**The data**

*** Begin section ***

Lemma population_add S0 s cur rs ts n jobs qs g t T fn arg s' g' k :
  population S0 s cur rs ts n jobs →
  thread_inv s cur qs ts g → qs !! thread_ready_list = Some (general_tag <$> rs) → (∀ w, w ∈ ws → qs !! w = Some []) →
  created s cur qs ts t T fn arg s' g' → heap_at (t_pools S0) g' k →
  population S0 s' cur (rs ++ [t]) (ts ++ [t]) k (jobs ++ [(t, fn, arg)]).
Proof.
  intros [_ Hw Hlo Hst Hpo Hpi Hes Hef Hj] Hi Hr He Hcr Hh'.
  pose proof (ti_sched _ _ _ _ _ Hi) as [Hcore _]. split.
  - eexists _, g'. split_and!; [by apply (cr_inv _ _ _ _ _ _ _ _ _ _ Hcr)|done| |].
    + rewrite added_ready by apply Hcore. by rewrite fmap_app.
    + intros w Hin. destruct (Hw w Hin). unfold added. rewrite !lookup_insert_ne by done. by apply He.
  - done.
  - destruct (cr_locks _ _ _ _ _ _ _ _ _ _ Hcr), Hlo. split; congruence.
  - etrans; [exact Hst|apply Hcr].
  - by rewrite (cr_pools _ _ _ _ _ _ _ _ _ _ Hcr).
  - rewrite (cr_pid _ _ _ _ _ _ _ _ _ _ Hcr), Hpi, length_app. simpl. lia.
  - by rewrite (cr_esp _ _ _ _ _ _ _ _ _ _ Hcr).
  - by rewrite (cr_eflags _ _ _ _ _ _ _ _ _ _ Hcr).
  - intros u fu au. rewrite elem_of_app, list_elem_of_singleton. intros [Hin|[= -> -> ->]].
    + apply (runnable_step _ (k_mach (t_ker s))); [apply Hcr|by apply Hj].
    + rewrite <- Hpo. apply (cr_stack _ _ _ _ _ _ _ _ _ _ Hcr).
Qed.

(** One more kernel thread, one more process. *)
Lemma population_start S0 s cur rs ts n jobs nm prio fn arg :
  population S0 s cur rs ts n jobs →
  n + 1 ≤ nbits (vbm (t_pools S0)) → n + 1 ≤ nbits (kbm (t_pools S0)) → next_pid s < 65535 →
  (length (bytes_of nm) < 24)%nat → word fn → word arg → word kernel_thread_ptr →
  ∃ s', let t := heap_addr n in
    truns s [ThreadStart nm prio fn arg] s'
    ∧ population S0 s' cur (rs ++ [t]) (ts ++ [t]) (n + 1) (jobs ++ [(t, fn, arg)])
    ∧ k_tasks (t_ker s') = <[t := thread_task t (next_pid s + 1) nm prio]> (k_tasks (t_ker s))
    ∧ mem_step (k_mach (t_ker s)) (k_mach (t_ker s')).
Proof.
  intros Hp Hv Hk Hpid Hnm Hfn Harg Hkt. destruct (po_inv _ _ _ _ _ _ _ Hp) as (qs & g & Hi & Hh & Hr & Hwe).
  pose proof (po_pools _ _ _ _ _ _ _ Hp) as Epo. rewrite <- Epo in Hh, Hv, Hk.
  destruct (thread_start_next s cur qs ts g n nm prio fn arg) as (s' & g' & Hrun & Hcr & Hh'); auto.
  rewrite Epo in Hh'. exists s'. split_and!; [done| |apply Hcr|apply Hcr].
  by eapply population_add.
Qed.

Lemma population_execute S0 s cur rs ts n jobs nm file :
  population S0 s cur rs ts n jobs →
  n + 25 ≤ nbits (vbm (t_pools S0)) → n + 25 ≤ nbits (kbm (t_pools S0)) → next_pid s < 65535 →
  (length (bytes_of nm) < 24)%nat → word file → word start_process_ptr → word kernel_thread_ptr →
  ∃ s', let t := heap_addr n in
    truns s [ProcessExecute file nm] s'
    ∧ population S0 s' cur (rs ++ [t]) (ts ++ [t]) (n + 25) (jobs ++ [(t, start_process_ptr, file)])
    ∧ k_tasks (t_ker s') = <[t := process_task t (next_pid s + 1) nm (n + 1) (n + 24)]> (k_tasks (t_ker s))
    ∧ mem_step (k_mach (t_ker s)) (k_mach (t_ker s'))
    ∧ ∃ f, process_home (t_pools S0) (k_mach (t_ker s')) t f (n + 1) (n + 24).
Proof.
  intros Hp Hv Hk Hpid Hnm Hfile Hsp Hkt. destruct (po_inv _ _ _ _ _ _ _ Hp) as (qs & g & Hi & Hh & Hr & Hwe).
  pose proof (po_pools _ _ _ _ _ _ _ Hp) as Epo. rewrite <- Epo in Hh, Hv, Hk.
  destruct (process_execute_next s cur qs ts g n file nm) as (s' & g' & Hrun & Hcr & He & Hh'); auto.
  rewrite Epo in Hh', He. exists s'. split_and!; [done| |apply Hcr|apply Hcr|done].
  by eapply population_add.
Qed.
End boot.

(** The four creations of [main]. *)
Section creations.
Context `{Symbols, ThreadSyms, PoolLocks, ConSyms, BootSyms}.

Lemma main_creates ws S0 :
  population ws S0 S0 MAIN [] [MAIN] 0 [] → next_pid S0 ≤ 65531 →
  let p := next_pid S0 in
  52 ≤ nbits (kbm (t_pools S0)) → nbits (vbm (t_pools S0)) = nbits (kbm (t_pools S0)) →
  word k_thread_a_ptr → word k_thread_b_ptr → word u_prog_a_ptr → word u_prog_b_ptr → word str_a → word str_b →
  word kernel_thread_ptr → word start_process_ptr →
  let A := heap_addr 0 in let B := heap_addr 1 in
  let PA := heap_addr 2 in let PB := heap_addr 27 in
  ∃ s2 s3 s4 s5,
    truns S0 [ThreadStart "consumer_a" 8 k_thread_a_ptr str_a] s2
    ∧ truns s2 [ThreadStart "consumer_b" 31 k_thread_b_ptr str_b] s3
    ∧ truns s3 [ProcessExecute u_prog_a_ptr "user_prog_a"] s4
    ∧ truns s4 [ProcessExecute u_prog_b_ptr "user_prog_b"] s5
    ∧ population ws S0 s5 MAIN [A; B; PA; PB] [MAIN; A; B; PA; PB] 52
        [(A, k_thread_a_ptr, str_a); (B, k_thread_b_ptr, str_b);
         (PA, start_process_ptr, u_prog_a_ptr); (PB, start_process_ptr, u_prog_b_ptr)]
    ∧ k_tasks (t_ker s5) = <[PB := process_task PB (p + 4) "user_prog_b" 28 51]>
        (<[PA := process_task PA (p + 3) "user_prog_a" 3 26]>
          (<[B := thread_task B (p + 2) "consumer_b" 31]>
            (<[A := thread_task A (p + 1) "consumer_a" 8]> (k_tasks (t_ker S0)))))
    ∧ (∃ f, process_home (t_pools S0) (k_mach (t_ker s5)) PA f 3 26)
    ∧ (∃ f, process_home (t_pools S0) (k_mach (t_ker s5)) PB f 28 51).
Proof.
  intros Hp1 Hpid p Hk Hv ? ? ? ? ? ? ? ? A B PA PB.
  destruct (population_start ws S0 S0 MAIN _ _ _ _ "consumer_a" 8 k_thread_a_ptr str_a Hp1)
    as (s2 & R2 & Hp2 & Tk2 & St2); auto; [lia..|by vm_compute; lia|].
  pose proof (po_pid _ _ _ _ _ _ _ _ Hp2) as Pd2. simpl in Pd2.
  destruct (population_start ws S0 s2 MAIN _ _ _ _ "consumer_b" 31 k_thread_b_ptr str_b Hp2)
    as (s3 & R3 & Hp3 & Tk3 & St3); auto; [lia..|by vm_compute; lia|].
  pose proof (po_pid _ _ _ _ _ _ _ _ Hp3) as Pd3. simpl in Pd3.
  destruct (population_execute ws S0 s3 MAIN _ _ _ _ "user_prog_a" u_prog_a_ptr Hp3)
    as (s4 & R4 & Hp4 & Tk4 & St4 & fa & D4); auto; [lia..|by vm_compute; lia|].
  pose proof (po_pid _ _ _ _ _ _ _ _ Hp4) as Pd4. simpl in Pd4.
  destruct (population_execute ws S0 s4 MAIN _ _ _ _ "user_prog_b" u_prog_b_ptr Hp4)
    as (s5 & R5 & Hp5 & Tk5 & St5 & D5); auto; [lia..|by vm_compute; lia|].
  exists s2, s3, s4, s5. split_and!; [done..|exact Hp5| | |exact D5].
  - rewrite Tk5, Tk4, Tk3, Tk2, Pd2, Pd3, Pd4, <- !Z.add_assoc. done.
  - exists fa. by apply (process_home_step _ (k_mach (t_ker s4))).
Qed.

(** One call of [main] that is a thread's. *)
Lemma bruns_call S f t' r S' :
  truns (s_threads S) [f] t' → bruns (with_threads S t') r S' → bruns S (OfThread f :: r) S'.
Proof.
  intros Ht Hr. eapply (runs_app _ _ _ [OfThread f]); [|exact Hr].
  replace S with (with_threads S (s_threads S)) at 1 by by destruct S.
  by apply (bruns_thread S _ [f]).
Qed.

Lemma layout_room all_mem :
  0x270000 ≤ usable_mem all_mem →
  let km := pool_layout all_mem in
  53 ≤ nbits (kbm km) ∧ nbits (vbm km) = nbits (kbm km) ∧ 0 < nbits (ubm km).
Proof.
  intros Hm. pose proof (usable_mem_range all_mem). rewrite pool_layout_usable.
  set (mem := usable_mem all_mem) in *. clearbody mem. rewrite pool_layout_eq by lia. cbv zeta.
  rewrite (u16_small ((mem - 0x200000) / 4096)) by zdm. unfold nbits. simpl. zdm.
Qed.

Lemma thread_inv_eflags s cur qs ts g fl :
  thread_inv s cur qs ts g → thread_inv (set_ker s (set_eflags (t_ker s) fl)) cur qs ts g.
Proof.
  intros Hi. split; simpl; try (by apply Hi); [|apply (ti_main _ _ _ _ _ Hi)].
  apply (sched_inv_view (t_ker s)); try done. apply Hi.
Qed.
End creations.

Section main.
Context `{Symbols, ThreadSyms, PoolLocks, ConSyms, BootSyms}.

Lemma console_apart S all_mem :
  loaded S all_mem → lock_list console_lock ≠ thread_ready_list ∧ lock_list console_lock ≠ thread_all_list.
Proof.
  intros Hl. destruct (static_cons _ _ _ _ (ld_static _ _ Hl)) as [Hs1 _].
  destruct (static_cons _ _ _ _ Hs1) as [Hs2 _]. destruct (static_cons _ _ _ _ Hs2) as [Hs3 Ha].
  destruct (static_cons _ _ _ _ Hs3) as [_ Hr].
  specialize (Ha (lock_list console_lock) ltac:(do 2 right; left)).
  specialize (Hr (lock_list console_lock) ltac:(right; left)). unfold apart in *. lia.
Qed.

(** What the kernel prints before its threads run. *)
Definition boot_text (km : kmem) : list piece := Line "hello kernel..." :: init_text km.

(** The five threads, when [p] is what [next_pid] held before. *)
Definition boot_tasks (p : Z) : gmap Z task_struct :=
  <[heap_addr 27 := process_task (heap_addr 27) (p + 5) "user_prog_b" 28 51]>
    (<[heap_addr 2 := process_task (heap_addr 2) (p + 4) "user_prog_a" 3 26]>
      (<[heap_addr 1 := thread_task (heap_addr 1) (p + 3) "consumer_b" 31]>
        (<[heap_addr 0 := thread_task (heap_addr 0) (p + 2) "consumer_a" 8]> {[ MAIN := main_task MAIN (p + 1) ]}))).

(** What [main] leaves. *)
Record booted (S S' : system) (qs : gmap Z (list Z)) (g : gmap Z Z) : Prop := {
  bt_inv : thread_inv (s_threads S') MAIN qs [MAIN; heap_addr 0; heap_addr 1; heap_addr 2; heap_addr 27] g;
  bt_ready : qs !! thread_ready_list
    = Some (general_tag <$> [heap_addr 0; heap_addr 1; heap_addr 2; heap_addr 27]);
  bt_tasks : k_tasks (s_ker S') = boot_tasks (next_pid (s_threads S));
  bt_if : intr_get_status (k_eflags (s_ker S')) = INTR_ON;
  bt_jobs t fn arg :
    (t, fn, arg) ∈ [(heap_addr 0, k_thread_a_ptr, str_a); (heap_addr 1, k_thread_b_ptr, str_b);
                    (heap_addr 2, start_process_ptr, u_prog_a_ptr); (heap_addr 27, start_process_ptr, u_prog_b_ptr)] →
    runnable (t_pools (s_threads S')) (k_mach (s_ker S')) t fn arg;
  bt_dirs d : d = heap_addr 26 ∨ d = heap_addr 51 → no_user_half (k_mach (s_ker S')) d;
  bt_tables : s_tables S' = boot_tables;
  bt_locks p : p ∈ [console_lock; user_pool_lock] → k_locks (s_ker S') !! p = Some (Lock NULL 0)
    ∧ k_semas (s_ker S') !! semaphore p = Some 1 ∧ qs !! lock_list p = Some [];
  bt_home : ∃ f, process_home (t_pools (s_threads S')) (k_mach (s_ker S')) (heap_addr 2) f 3 26;
  bt_free : (0 < free_count g (ubm (t_pools (s_threads S'))))%nat
    ∧ (0 < free_count g (kbm (t_pools (s_threads S'))))%nat;
  bt_step : mem_step (k_mach (s_ker S)) (k_mach (s_ker S'));
  bt_idtr : s_idtr S' = idt_operand idt_addr;
  bt_screen : screen_adds (s_screen S) (s_screen S') (boot_text (t_pools (s_threads S')));
}.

*** End section ***

Set down, exactly as they stand above, the lines starting with the line with "truns s4 [ProcessExecute" and going on through the line with "destruct (population_start ws S0 S0", and no others.

**Solution below**
    ∧ truns s4 [ProcessExecute u_prog_b_ptr "user_prog_b"] s5
    ∧ population ws S0 s5 MAIN [A; B; PA; PB] [MAIN; A; B; PA; PB] 52
        [(A, k_thread_a_ptr, str_a); (B, k_thread_b_ptr, str_b);
         (PA, start_process_ptr, u_prog_a_ptr); (PB, start_process_ptr, u_prog_b_ptr)]
    ∧ k_tasks (t_ker s5) = <[PB := process_task PB (p + 4) "user_prog_b" 28 51]>
        (<[PA := process_task PA (p + 3) "user_prog_a" 3 26]>
          (<[B := thread_task B (p + 2) "consumer_b" 31]>
            (<[A := thread_task A (p + 1) "consumer_a" 8]> (k_tasks (t_ker S0)))))
    ∧ (∃ f, process_home (t_pools S0) (k_mach (t_ker s5)) PA f 3 26)
    ∧ (∃ f, process_home (t_pools S0) (k_mach (t_ker s5)) PB f 28 51).
Proof.
  intros Hp1 Hpid p Hk Hv ? ? ? ? ? ? ? ? A B PA PB.
  destruct (population_start ws S0 S0 MAIN _ _ _ _ "consumer_a" 8 k_thread_a_ptr str_a Hp1)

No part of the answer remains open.